County Road 35 is a northern extension of SR 35. It begins at SR 35 & 40 in Silver Springs and continues north to make a reverse turn before the intersection with SR 326. From there it returns to its previous trajectory then winds through Indian Lake State Forest where it reaches its northern terminus at Northeast 90th Street Road and Northeast 97th Street Road.

===County Road 35A in Hardee County===

County Road 35A is a suffixed alternate of SR 35. The route runs along Florida Avenue from Florida State Road 64 just west of the Peace River Bridge and Zolfo Springs to US 17 in Coker north of Wauchula.

===County Road 35B in Hardee County===

County Road 35B is another suffixed alternate of SR 35. The roads have included Terrell Road and Louisiana Street in Wauchula and Metheny Road in Coker.
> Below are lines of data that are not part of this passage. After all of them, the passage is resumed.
(** [article.translations[locale] = t]: an own property is created or
    overwritten; for [__proto__] the setter of [Object.prototype] makes
    [t] the prototype instead. *)
Definition withTranslation (locale : jsstring) (t : Translation)
    (a : StoredArticle) : StoredArticle :=
  {| id := id a; guid := guid a; title := title a;
     description := description a; link := link a; pubDate := pubDate a;
     category := category a; subcategory := subcategory a;
     source := source a; sourceLocale := sourceLocale a;
     ingestedAt := ingestedAt a;
     translations := <[locale := t]> (translations a) |}.

(** The article object is mutated in place: the entry of the map keeps
    its position and the other fields of the article. *)
Definition storeTranslation (env : Env) (articleId locale ttl desc : jsstring)
    (w : World) : World :=
  match assocGet articleId (articles w) with
  | Some article =>
    let now := toISOString env (clock env (tick w)) in
    set_articles
      (mapSet articleId
         (withTranslation locale
            {| tr_title := ttl; tr_description := desc; translatedAt := now |}
            article))
      (next_tick w)
  | None => w
  end.

Definition getFeedCache (feedUrl : jsstring) (w : World) : option FeedCacheEntry :=
  feedCache w !! feedUrl.

Definition setFeedCache (feedUrl : jsstring) (entry : FeedCacheEntry)
    (w : World) : World :=
  set_feedCache (fun c => <[feedUrl := entry]> c) w.

(** ** metrics.ts

    The line printed on the console is not part of the model. *)

Definition MAX_METRICS_HISTORY : nat := 500.

Definition logFetchMetric (metric : FetchMetric) (w : World) : World :=
  set_metricsLog
    (fun log =>
       let pushed := log ++ [metric] in
       if bool_decide (MAX_METRICS_HISTORY < length pushed)%nat
       then drop (length pushed - MAX_METRICS_HISTORY) pushed   (* splice(0, n) *)
       else pushed)
    w.

(** ** scheduler.ts *)

Record FeedConfig := {
  feed_url : jsstring;
  feed_category : jsstring;
  feed_subcategory : jsstring;
  feed_source : jsstring;
  pollIntervalMinutes : N;
  feed_sourceLocale : jsstring;
}.

(** [s.replace(re, repl)] for a global regular expression that never
    matches the empty string: [matchAt s] is the length of the match of
    the expression at the head of [s], if there is one.  [skip] counts the
    code units of the current match still to be consumed. *)
Fixpoint replaceAll (matchAt : jsstring -> option nat) (repl : jsstring)
    (skip : nat) (s : jsstring) : jsstring :=
  match s with
  | [] => []
  | c :: r =>
    match skip with
    | S k => replaceAll matchAt repl k r
    | O =>
      match matchAt s with
      | Some (S k) => repl ++ replaceAll matchAt repl k r
      | _ => c :: replaceAll matchAt repl O r
      end
    end
  end.

(** [[^>]*>] : up to and including the first [>]. *)
Fixpoint untilGt (s : jsstring) : option nat :=
  match s with
  | [] => None
  | c :: r => if c =? 62 then Some 1%nat else S <$> untilGt r
  end.

(** [/<[^>]*>/] *)
Definition matchTag (s : jsstring) : option nat :=
  match s with
  | c :: r => if c =? 60 then S <$> untilGt r else None
  | [] => None
  end.

Fixpoint isPrefix (p s : jsstring) : bool :=
  match p, s with
  | [], _ => true
  | a :: p', b :: s' => (a =? b) && isPrefix p' s'
  | _ :: _, [] => false
  end.

(** A literal pattern such as [/&amp;/]. *)
Definition matchLit (lit : jsstring) (s : jsstring) : option nat :=
  if isPrefix lit s then Some (length lit) else None.

Fixpoint wsRun (s : jsstring) : nat :=
  match s with
  | c :: r => if isWhitespace c then S (wsRun r) else O
  | [] => O
  end.

(** [/\s+/] *)
Definition matchWs (s : jsstring) : option nat :=
  match wsRun s with
  | O => None
  | n => Some n
  end.

Definition stripTags (s : jsstring) : jsstring := replaceAll matchTag [] 0 s.

Definition replaceLit (lit repl : string) (s : jsstring) : jsstring :=
  replaceAll (matchLit (str lit)) (str repl) 0 s.

Definition unescapeEntities (s : jsstring) : jsstring :=
  replaceLit "&#39;" "'"
    (replaceLit "&quot;" (String (ascii_of_nat 34) EmptyString)
       (replaceLit "&gt;" ">"
          (replaceLit "&lt;" "<"
             (replaceLit "&amp;" "&"
                (replaceLit "&nbsp;" " " s))))).

Definition collapseWhitespace (s : jsstring) : jsstring :=
  replaceAll matchWs (str " ") 0 s.

(** The chain of [replace], [trim] and [slice] applied to a string. *)
Definition cleanHtmlString (s : jsstring) : jsstring :=
  slice0 1000 (trim (collapseWhitespace (unescapeEntities (stripTags s)))).

Definition cleanHtml (v : jsval) : Res jsstring :=
  if negb (truthy v) then Ok []
  else match v with
       | VStr s => Ok (cleanHtmlString s)
       | _ => Throw (str "str.replace is not a function")
       end.

#[global] Instance Res_ret : MRet Res := fun A a => Ok a.
#[global] Instance Res_bind : MBind Res := fun A B f r =>
  match r with
  | Ok a => f a
  | Throw e => Throw e
  end.

(** [cache?.etag] used as a condition, [headers.get(name) || undefined]:
    an absent or empty string counts as absent. *)
Definition nonEmpty (o : option jsstring) : option jsstring :=
  match o with
  | Some (c :: r) => Some (c :: r)
  | _ => None
  end.

Definition present (o : option jsstring) : bool :=
  match o with Some _ => true | None => false end.

Definition requestHeaders (cache : option FeedCacheEntry)
    : list (jsstring * jsstring) :=
  [ (str "User-Agent", str "QNA-Aggregator/1.0 (RSS Reader)");
    (str "Accept", str "application/rss+xml, application/xml, text/xml, */*") ]
  ++ match cache ≫= fun c => nonEmpty (etag c) with
     | Some e => [(str "If-None-Match", e)]
     | None => []
     end
  ++ match cache ≫= fun c => nonEmpty (lastModified c) with
     | Some l => [(str "If-Modified-Since", l)]
     | None => []
     end.

(** [await fetch(url, { headers, signal })]: a response, or a thrown
    network error or timeout. *)
Definition awaitFetch (env : Env) (url : jsstring)
    (headers : list (jsstring * jsstring)) : M Response :=
  fun w => (fetchResult env (tick w) url headers,
            next_tick (record_call (CFetch url headers) w)).

(** [response.ok] *)
Definition responseOk (r : Response) : bool :=
  (200 <=? status r) && (status r <=? 299).

Definition elementsOf (v : jsval) : list jsval :=
  match v with VArr l => l | _ => [v] end.

(** The item list of an RSS 2.0 or an Atom document. *)
Definition feedItems (result : jsval) : Res (list jsval) :=
  rss ← getProp result (str "rss");
  if truthy (optProp rss (str "channel")) then
    channel ← getProp rss (str "channel");
    item ← getProp channel (str "item");
    mret (if truthy item then elementsOf item else [])
  else
    feed ← getProp result (str "feed");
    if truthy (optProp feed (str "entry")) then
      entry ← getProp feed (str "entry");
      mret (elementsOf entry)
    else mret [].

Definition rawGuidOf (item : jsval) : Res jsval :=
  g ← getProp item (str "guid");
  if truthy (optProp g (str "_")) then getProp g (str "_")
  else if typeofString g then mret g
  else i ← getProp item (str "id"); mret (jsOr i VNull).

Definition linkOf (item : jsval) : Res jsval :=
  l ← getProp item (str "link");
  if typeofString l then mret l
  else mret (jsOr (jsOr (optProp (optProp l (str "$")) (str "href"))
                        (optProp l (str "href")))
                  (VStr [])).

Definition titleOf (item : jsval) : Res jsval :=
  t ← getProp item (str "title");
  if typeofString t then mret t
  else mret (jsOr (optProp t (str "_")) (VStr [])).

Definition descriptionOf (item : jsval) : Res jsval :=
  d ← getProp item (str "description");
  s ← getProp item (str "summary");
  c ← getProp item (str "content");
  e ← getProp item (str "content:encoded");
  mret (jsOr (jsOr (jsOr (jsOr d s) (optProp c (str "_"))) e) (VStr [])).

Definition pubDateOf (item : jsval) : Res jsval :=
  p ← getProp item (str "pubDate");
  q ← getProp item (str "published");
  u ← getProp item (str "updated");
  mret (jsOr (jsOr (jsOr p q) u) (VStr [])).

Definition upsertArticleM (article : StoredArticle) : M bool :=
  fun w =>
    let r := upsertArticle article (record_call (CUpsertArticle article) w) in
    (Ok (fst r), snd r).

Definition setFeedCacheM (url : jsstring) (entry : FeedCacheEntry) : M unit :=
  modify (fun w => setFeedCache url entry (record_call (CSetFeedCache url entry) w)).

Definition logFetchMetricM (metric : FetchMetric) : M unit :=
  modify (fun w => logFetchMetric metric (record_call (CLogFetchMetric metric) w)).

(** [triggerQueueProcessing()] arms a one-second timer for
    [processQueue]; the timer itself is not part of the model. *)
Definition triggerQueueProcessing : M unit :=
  modify (record_call CTriggerQueueProcessing).

(** The body of the loop over the items: [true] when the article is new. *)
Definition ingestItem (env : Env) (feed : FeedConfig) (item : jsval) : M bool :=
  rawGuid ← liftRes (rawGuidOf item);
  lnk ← liftRes (linkOf item);
  ttl ← liftRes (titleOf item);
  desc ← liftRes (descriptionOf item);
  pub ← liftRes (pubDateOf item);
  aid ← liftRes (generateArticleId rawGuid lnk);
  cleanTitle ← liftRes (cleanHtml ttl);
  cleanDesc ← liftRes (cleanHtml desc);
  now ← dateNow env;
  upsertArticleM
    {| id := aid; guid := rawGuid; title := cleanTitle;
       description := cleanDesc; link := lnk; pubDate := pub;
       category := feed_category feed; subcategory := feed_subcategory feed;
       source := feed_source feed; sourceLocale := feed_sourceLocale feed;
       ingestedAt := toISOString env now; translations := ∅ |}.

Fixpoint ingestItems (env : Env) (feed : FeedConfig) (items : list jsval)
    (added : nat) : M nat :=
  match items with
  | [] => mret added
  | item :: r =>
    isNew ← ingestItem env feed item;
    ingestItems env feed r (if isNew : bool then S added else added)
  end.

Definition fetchAndStoreFeed (env : Env) (feed : FeedConfig) : M unit :=
  startTime ← dateNow env;
  tryCatch
    (cache ← gets (getFeedCache (feed_url feed));
     response ← awaitFetch env (feed_url feed) (requestHeaders cache);
     if status response =? 304 then
       ts ← dateNow env;
       t ← dateNow env;
       logFetchMetricM
         {| feedUrl := feed_url feed; m_source := feed_source feed;
            timestamp := ts; durationMs := (t - startTime)%Z;
            articlesAdded := 0; totalArticlesInFeed := 0;
            skipped304 := true; error := None |}
     else if negb (responseOk response) then
       throw (str "HTTP " ++ numberToString (status response) ++ str ": "
              ++ statusText response)
     else
       let newEtag := nonEmpty (header_etag response) in
       let newLastModified := nonEmpty (header_lastModified response) in
       (if present newEtag || present newLastModified
        then setFeedCacheM (feed_url feed)
               {| etag := newEtag; lastModified := newLastModified |}
        else mret tt);;
       result ← liftRes (parsedBody response);
       items ← liftRes (feedItems result);
       added ← ingestItems env feed items 0;
       (if bool_decide (0 < added)%nat then triggerQueueProcessing else mret tt);;
       ts ← dateNow env;
       t ← dateNow env;
       logFetchMetricM
         {| feedUrl := feed_url feed; m_source := feed_source feed;
            timestamp := ts; durationMs := (t - startTime)%Z;
            articlesAdded := added; totalArticlesInFeed := length items;
            skipped304 := false; error := None |})
    (fun err =>
       ts ← dateNow env;
       t ← dateNow env;
       logFetchMetricM
         {| feedUrl := feed_url feed; m_source := feed_source feed;
            timestamp := ts; durationMs := (t - startTime)%Z;
            articlesAdded := 0; totalArticlesInFeed := 0;
            skipped304 := false; error := Some err |}).

(** ** translator.ts: the translation queue *)

Definition ENABLED_LOCALES : list jsstring := [str "en"; str "ar"].
Definition BATCH_SIZE : nat := 20.
Definition BATCH_DELAY_MS : N := 2000.

Definition initTranslationQueue (w : World) : World := set_lingoDotDev true w.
===County Road 35A in Polk County===

County Road 35A is a spur of SR 35 in the northwestern Lakeland area. It begins at Interstate 4 and State Road 539 at Exit 31. The route runs along the east side of the CSX Vitis Subdivision until it reaches Kathleen, where it turns straight north. From there it eventually reunites with SR 35.

| Location | mi | km | Destinations | Notes |
| ​ | 0.0 | 0.0 | I-4 south / SR 539 | Exit 31 (I-4); northern terminus of SR 539 |
| Griffin |  |  | CR 582 (Knights Station Road/Griffin Road) |  |
| Galloway |  |  | CR 542A (North Galloway Avenue) |  |
| Kathleen |  |  | Duff Road | Unmarked connecting road to US 98 |
| ​ |  |  | Old Dade City Road |  |
| Providence |  |  | US 98 |  |
1.000 mi = 1.609 km; 1.000 km = 0.621 mi

===Pasco County Alternate===

County Road 35 Alternate is the bannered route of SR 35 in the southeastern Pasco County. The route begins on Berry Boulevard at County Road 54 in Branchborough just west of the Hillsborough River, and curves to the west onto Melrose Avenue where it approaches Vitis, where CSX's Yeoman Subdivision and Vitis Subdivision merge into the Wildwood Subdivision. The route then turns right onto the Zephyrhills Bypass(CR 535). From there it is named Old Lakeland Highway and follows the west side of the Wildwood Subdivision past an unnumbered interchange with US 98 near Ellerslie, and eventually terminates at US 98/301 in Dade City. Since turns are restricted at this north end, Dick Jarrett Way provides several movements.

| Location | mi | km | Destinations | Notes |
| Branchborough | 0.0 | 0.0 | CR 54 west |  |
| Lumberton |  |  | CR 54 Alt. (Merrick Road) |  |
| Richland |  |  | CR 535 south (Old Lakeland Highway) to CR 530 | CR 35 ALT turns north onto Old Lakeland Highway |
|  |  | US 98 – Dade City, Lakeland | Interchange with single two-lane on and off-ramp on southwest corner |
| ​ |  |  | CR 52 Alt. west (Clinton Avenue) |  |
| Dade City |  |  | US 98 south / US 301 south (Dick Jarratt Way) |  |
|  |  | US 98 north / US 301 north |  |
1.000 mi = 1.609 km; 1.000 km = 0.621 mi

===Former County Road 35B===

Former County Road 35B was shown on some maps as Spring Valley Road between both ends of County Road 41 from north of Dade City to Blanton, and US 98-301 north of Dade City along Payne Road, Fourteenth Street and Frazee Hill Road. Today, Frazee Hill Road, 14th Street, and Payne Road are strictly local streets, and Spring Valley Road is County Road Alternate 41.